**WHAT YOU ARE ASKED TO DO:**
What do the entries below say? Restate them word for word.

******************************

(** * Shallow embedding of questionary's checkbox prompt
    (questionary/prompts/checkbox.py) and of the parts of
    [InquirerControl] (questionary/prompts/common.py) that it calls. *)

From Stdlib Require Import List String ZArith Lia Bool.
Import ListNotations.
Open Scope string_scope.

(** ** Python values returned by a validator *)

(** The validator may return any Python object; the adapter only inspects
    it with [is True], [is False] and [str(...)]. *)
Inductive pyval : Type :=
| PyBool (b : bool)
| PyInt (z : Z)
| PyStr (s : string)
| PyNone.

(** Decimal digits of a non-negative integer, as [str] prints them. *)
Definition digit_char (d : Z) : Ascii.ascii :=
  Ascii.ascii_of_nat (48 + Z.to_nat d).

Fixpoint digits_aux (fuel : nat) (n : Z) (acc : string) : string :=
  match fuel with
  | O => acc
  | S f =>
      let acc' := String (digit_char (n mod 10)%Z) acc in
      if (n <? 10)%Z then acc' else digits_aux f (n / 10)%Z acc'
  end.

Definition digits (n : Z) : string :=
  match n with
  | Zpos p => digits_aux (Pos.size_nat p) n ""
  | _ => "0"
  end.

(** [str(z)] for a Python int. *)
Definition z_str (z : Z) : string :=
  if (z <? 0)%Z then "-" ++ digits (- z)%Z else digits z.

(** [str(v)] *)
Definition py_str (v : pyval) : string :=
  match v with
  | PyBool true => "True"
  | PyBool false => "False"
  | PyInt z => z_str z
  | PyStr s => s
  | PyNone => "None"
  end.

(** [v is True] and [v is False]: identity with the two bool singletons. *)
Definition is_True (v : pyval) : bool :=
  match v with PyBool true => true | _ => false end.

Definition is_False (v : pyval) : bool :=
  match v with PyBool false => true | _ => false end.

(** Modelled from the spec: [INVALID_INPUT] of questionary/constants.py
    (not in the sources), the generic "invalid input" message. *)
Definition INVALID_INPUT : string := "invalid input".

(** prompt_toolkit [FormattedText]: a list of (style class, text) pairs. *)
Definition formatted := list (string * string).

(** Python [==] on choice values, assumed to be a decidable equality. *)
Class PyEq (V : Type) := py_eq_dec : forall x y : V, {x = y} + {x <> y}.

Section Checkbox.

(** The type of choice values. *)
Context {V : Type} `{PyEq V}.

(** ** Choices *)

(** A choice title is either plain text or a list of styled tokens. *)
Inductive title : Type :=
| TStr (s : string)
| TTokens (ts : formatted).

Record choice : Type := mkChoice {
  c_title : title;
  c_value : V;
  c_checked : bool;
  c_disabled : option string
}.

(** An entry of [ic.choices]: a [Choice] or a [Separator]. *)
Inductive entry : Type :=
| Sep (line : string)
| Ch (c : choice).

(** Python truthiness of [c.disabled] (an optional reason string). *)
Definition disabled_truthy (c : choice) : bool :=
  match c_disabled c with
  | None => false
  | Some s => negb (String.eqb s "")
  end.

(** [x in l] on a Python list. *)
Fixpoint mem (x : V) (l : list V) : bool :=
  match l with
  | [] => false
  | y :: l' => if py_eq_dec x y then true else mem x l'
  end.

(** [l.remove(x)]: drops the first occurrence. *)
Fixpoint remove_first (x : V) (l : list V) : list V :=
  match l with
  | [] => []
  | y :: l' => if py_eq_dec x y then l' else y :: remove_first x l'
  end.

(** ** The [InquirerControl] state used by the checkbox *)

Record state : Type := mkState {
  choices : list entry;
  pointed_at : Z;
  selected_options : list V;
  error_message : option formatted;
  submission_attempted : bool;
  is_answered : bool
}.

Definition set_pointed_at (st : state) (p : Z) : state :=
  mkState (choices st) p (selected_options st) (error_message st)
          (submission_attempted st) (is_answered st).

Definition set_selected_options (st : state) (l : list V) : state :=
  mkState (choices st) (pointed_at st) l (error_message st)
          (submission_attempted st) (is_answered st).

Definition set_error_message (st : state) (e : option formatted) : state :=
  mkState (choices st) (pointed_at st) (selected_options st) e
          (submission_attempted st) (is_answered st).

Definition set_submission_attempted (st : state) (b : bool) : state :=
  mkState (choices st) (pointed_at st) (selected_options st)
          (error_message st) b (is_answered st).

Definition set_is_answered (st : state) (b : bool) : state :=
  mkState (choices st) (pointed_at st) (selected_options st)
          (error_message st) (submission_attempted st) b.

(** ** Cursor handling of [InquirerControl] *)

(** Modelled from the spec: [InquirerControl.choice_count]
    (questionary/prompts/common.py, not in the sources). *)
Definition choice_count (st : state) : Z := Z.of_nat (List.length (choices st)).

(** Modelled from the spec: [InquirerControl.select_next] advances the
    cursor one step, wrapping at the end of the list. *)
Definition select_next (st : state) : state :=
  set_pointed_at st ((pointed_at st + 1) mod choice_count st)%Z.

(** Modelled from the spec: [InquirerControl.select_previous] moves the
    cursor one step back, wrapping at the start (Python's [%] is floored,
    as [Z.modulo] is). *)
Definition select_previous (st : state) : state :=
  set_pointed_at st ((pointed_at st - 1) mod choice_count st)%Z.

(** Modelled from the spec: [InquirerControl.get_pointed_at], the entry
    at the cursor ([None] for an index outside the list). *)
Definition get_pointed_at (st : state) : option entry :=
  if (0 <=? pointed_at st)%Z
  then nth_error (choices st) (Z.to_nat (pointed_at st))
  else None.

(** Modelled from the spec: [InquirerControl.is_selection_valid], true
    when the cursor is on a Choice that is neither a Separator nor
    disabled. *)
Definition is_selection_valid (st : state) : bool :=
  match get_pointed_at st with
  | Some (Ch c) => negb (disabled_truthy c)
  | _ => false
  end.

(** The [while not ic.is_selection_valid(): ic.select_next()] loop.  The
    loop is unbounded in Python; [fuel] bounds the number of iterations
    and [None] means it has not finished within them. *)
Fixpoint skip_next (fuel : nat) (st : state) : option state :=
  match fuel with
  | O => None
  | S f => if is_selection_valid st then Some st else skip_next f (select_next st)
  end.

Fixpoint skip_previous (fuel : nat) (st : state) : option state :=
  match fuel with
  | O => None
  | S f =>
      if is_selection_valid st then Some st
      else skip_previous f (select_previous st)
  end.

(** [move_cursor_down] (keys Down and "j"). *)
Definition move_cursor_down (fuel : nat) (st : state) : option state :=
  skip_next fuel (select_next st).

(** [move_cursor_up] (keys Up and "k"). *)
Definition move_cursor_up (fuel : nat) (st : state) : option state :=
  skip_previous fuel (select_previous st).

(** ** Selected values *)

(** The first Choice of the list carrying value [v]. *)
Fixpoint find_choice (v : V) (cs : list entry) : option choice :=
  match cs with
  | [] => None
  | Sep _ :: cs' => find_choice v cs'
  | Ch c :: cs' => if py_eq_dec (c_value c) v then Some c else find_choice v cs'
  end.

(** Modelled from the spec: [InquirerControl.get_selected_values], the
    Choice objects of [selected_options], in the order of
    [selected_options]. *)
Definition ic_get_selected_values (st : state) : list choice :=
  flat_map (fun v => match find_choice v (choices st) with
                     | Some c => [c]
                     | None => []
                     end) (selected_options st).

(** The local [get_selected_values] of [checkbox]. *)
Definition get_selected_values (st : state) : list V :=
  map c_value (ic_get_selected_values st).

(** ** Validation *)

(** [perform_validation], with the user's [validate].  Returns the new
    state and [valid]. *)
Definition perform_validation (validate : list V -> pyval) (st : state)
    (selected_values : list V) : state * bool :=
  let verdict := validate selected_values in
  let valid := is_True verdict in
  let error_text := if is_False verdict then INVALID_INPUT else py_str verdict in
  let error_message := [("class:validation-toolbar", error_text)] in
  (set_error_message st
     (if negb valid && submission_attempted st then Some error_message else None),
   valid).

******************************

**EXERCISE RESULT:**
(** * Shallow embedding of questionary's checkbox prompt
    (questionary/prompts/checkbox.py) and of the parts of
    [InquirerControl] (questionary/prompts/common.py) that it calls. *)

From Stdlib Require Import List String ZArith Lia Bool.
Import ListNotations.
Open Scope string_scope.

(** ** Python values returned by a validator *)

(** The validator may return any Python object; the adapter only inspects
    it with [is True], [is False] and [str(...)]. *)
Inductive pyval : Type :=
| PyBool (b : bool)
| PyInt (z : Z)
| PyStr (s : string)
| PyNone.

(** Decimal digits of a non-negative integer, as [str] prints them. *)
Definition digit_char (d : Z) : Ascii.ascii :=
  Ascii.ascii_of_nat (48 + Z.to_nat d).

Fixpoint digits_aux (fuel : nat) (n : Z) (acc : string) : string :=
  match fuel with
  | O => acc
  | S f =>
      let acc' := String (digit_char (n mod 10)%Z) acc in
      if (n <? 10)%Z then acc' else digits_aux f (n / 10)%Z acc'
  end.

Definition digits (n : Z) : string :=
  match n with
  | Zpos p => digits_aux (Pos.size_nat p) n ""
  | _ => "0"
  end.

(** [str(z)] for a Python int. *)
Definition z_str (z : Z) : string :=
  if (z <? 0)%Z then "-" ++ digits (- z)%Z else digits z.

(** [str(v)] *)
Definition py_str (v : pyval) : string :=
  match v with
  | PyBool true => "True"
  | PyBool false => "False"
  | PyInt z => z_str z
  | PyStr s => s
  | PyNone => "None"
  end.

(** [v is True] and [v is False]: identity with the two bool singletons. *)
Definition is_True (v : pyval) : bool :=
  match v with PyBool true => true | _ => false end.

Definition is_False (v : pyval) : bool :=
  match v with PyBool false => true | _ => false end.

(** Modelled from the spec: [INVALID_INPUT] of questionary/constants.py
    (not in the sources), the generic "invalid input" message. *)
Definition INVALID_INPUT : string := "invalid input".

(** prompt_toolkit [FormattedText]: a list of (style class, text) pairs. *)
Definition formatted := list (string * string).

(** Python [==] on choice values, assumed to be a decidable equality. *)
Class PyEq (V : Type) := py_eq_dec : forall x y : V, {x = y} + {x <> y}.

Section Checkbox.

(** The type of choice values. *)
Context {V : Type} `{PyEq V}.

(** ** Choices *)

(** A choice title is either plain text or a list of styled tokens. *)
Inductive title : Type :=
| TStr (s : string)
| TTokens (ts : formatted).

Record choice : Type := mkChoice {
  c_title : title;
  c_value : V;
  c_checked : bool;
  c_disabled : option string
}.

(** An entry of [ic.choices]: a [Choice] or a [Separator]. *)
Inductive entry : Type :=
| Sep (line : string)
| Ch (c : choice).

(** Python truthiness of [c.disabled] (an optional reason string). *)
Definition disabled_truthy (c : choice) : bool :=
  match c_disabled c with
  | None => false
  | Some s => negb (String.eqb s "")
  end.

(** [x in l] on a Python list. *)
Fixpoint mem (x : V) (l : list V) : bool :=
  match l with
  | [] => false
  | y :: l' => if py_eq_dec x y then true else mem x l'
  end.

(** [l.remove(x)]: drops the first occurrence. *)
Fixpoint remove_first (x : V) (l : list V) : list V :=
  match l with
  | [] => []
  | y :: l' => if py_eq_dec x y then l' else y :: remove_first x l'
  end.

(** ** The [InquirerControl] state used by the checkbox *)

Record state : Type := mkState {
  choices : list entry;
  pointed_at : Z;
  selected_options : list V;
  error_message : option formatted;
  submission_attempted : bool;
  is_answered : bool
}.

Definition set_pointed_at (st : state) (p : Z) : state :=
  mkState (choices st) p (selected_options st) (error_message st)
          (submission_attempted st) (is_answered st).

Definition set_selected_options (st : state) (l : list V) : state :=
  mkState (choices st) (pointed_at st) l (error_message st)
          (submission_attempted st) (is_answered st).

Definition set_error_message (st : state) (e : option formatted) : state :=
  mkState (choices st) (pointed_at st) (selected_options st) e
          (submission_attempted st) (is_answered st).

Definition set_submission_attempted (st : state) (b : bool) : state :=
  mkState (choices st) (pointed_at st) (selected_options st)
          (error_message st) b (is_answered st).

Definition set_is_answered (st : state) (b : bool) : state :=
  mkState (choices st) (pointed_at st) (selected_options st)
          (error_message st) (submission_attempted st) b.

(** ** Cursor handling of [InquirerControl] *)

(** Modelled from the spec: [InquirerControl.choice_count]
    (questionary/prompts/common.py, not in the sources). *)
Definition choice_count (st : state) : Z := Z.of_nat (List.length (choices st)).

(** Modelled from the spec: [InquirerControl.select_next] advances the
    cursor one step, wrapping at the end of the list. *)
Definition select_next (st : state) : state :=
  set_pointed_at st ((pointed_at st + 1) mod choice_count st)%Z.

(** Modelled from the spec: [InquirerControl.select_previous] moves the
    cursor one step back, wrapping at the start (Python's [%] is floored,
    as [Z.modulo] is). *)
Definition select_previous (st : state) : state :=
  set_pointed_at st ((pointed_at st - 1) mod choice_count st)%Z.

(** Modelled from the spec: [InquirerControl.get_pointed_at], the entry
    at the cursor ([None] for an index outside the list). *)
Definition get_pointed_at (st : state) : option entry :=
  if (0 <=? pointed_at st)%Z
  then nth_error (choices st) (Z.to_nat (pointed_at st))
  else None.

(** Modelled from the spec: [InquirerControl.is_selection_valid], true
    when the cursor is on a Choice that is neither a Separator nor
    disabled. *)
Definition is_selection_valid (st : state) : bool :=
  match get_pointed_at st with
  | Some (Ch c) => negb (disabled_truthy c)
  | _ => false
  end.

(** The [while not ic.is_selection_valid(): ic.select_next()] loop.  The
    loop is unbounded in Python; [fuel] bounds the number of iterations
    and [None] means it has not finished within them. *)
Fixpoint skip_next (fuel : nat) (st : state) : option state :=
  match fuel with
  | O => None
  | S f => if is_selection_valid st then Some st else skip_next f (select_next st)
  end.

Fixpoint skip_previous (fuel : nat) (st : state) : option state :=
  match fuel with
  | O => None
  | S f =>
      if is_selection_valid st then Some st
      else skip_previous f (select_previous st)
  end.

(** [move_cursor_down] (keys Down and "j"). *)
Definition move_cursor_down (fuel : nat) (st : state) : option state :=
  skip_next fuel (select_next st).

(** [move_cursor_up] (keys Up and "k"). *)
Definition move_cursor_up (fuel : nat) (st : state) : option state :=
  skip_previous fuel (select_previous st).

(** ** Selected values *)

(** The first Choice of the list carrying value [v]. *)
Fixpoint find_choice (v : V) (cs : list entry) : option choice :=
  match cs with
  | [] => None
  | Sep _ :: cs' => find_choice v cs'
  | Ch c :: cs' => if py_eq_dec (c_value c) v then Some c else find_choice v cs'
  end.

(** Modelled from the spec: [InquirerControl.get_selected_values], the
    Choice objects of [selected_options], in the order of
    [selected_options]. *)
Definition ic_get_selected_values (st : state) : list choice :=
  flat_map (fun v => match find_choice v (choices st) with
                     | Some c => [c]
                     | None => []
                     end) (selected_options st).

(** The local [get_selected_values] of [checkbox]. *)
Definition get_selected_values (st : state) : list V :=
  map c_value (ic_get_selected_values st).

(** ** Validation *)

(** [perform_validation], with the user's [validate].  Returns the new
    state and [valid]. *)
Definition perform_validation (validate : list V -> pyval) (st : state)
    (selected_values : list V) : state * bool :=
  let verdict := validate selected_values in
  let valid := is_True verdict in
  let error_text := if is_False verdict then INVALID_INPUT else py_str verdict in
  let error_message := [("class:validation-toolbar", error_text)] in
  (set_error_message st
     (if negb valid && submission_attempted st then Some error_message else None),
   valid).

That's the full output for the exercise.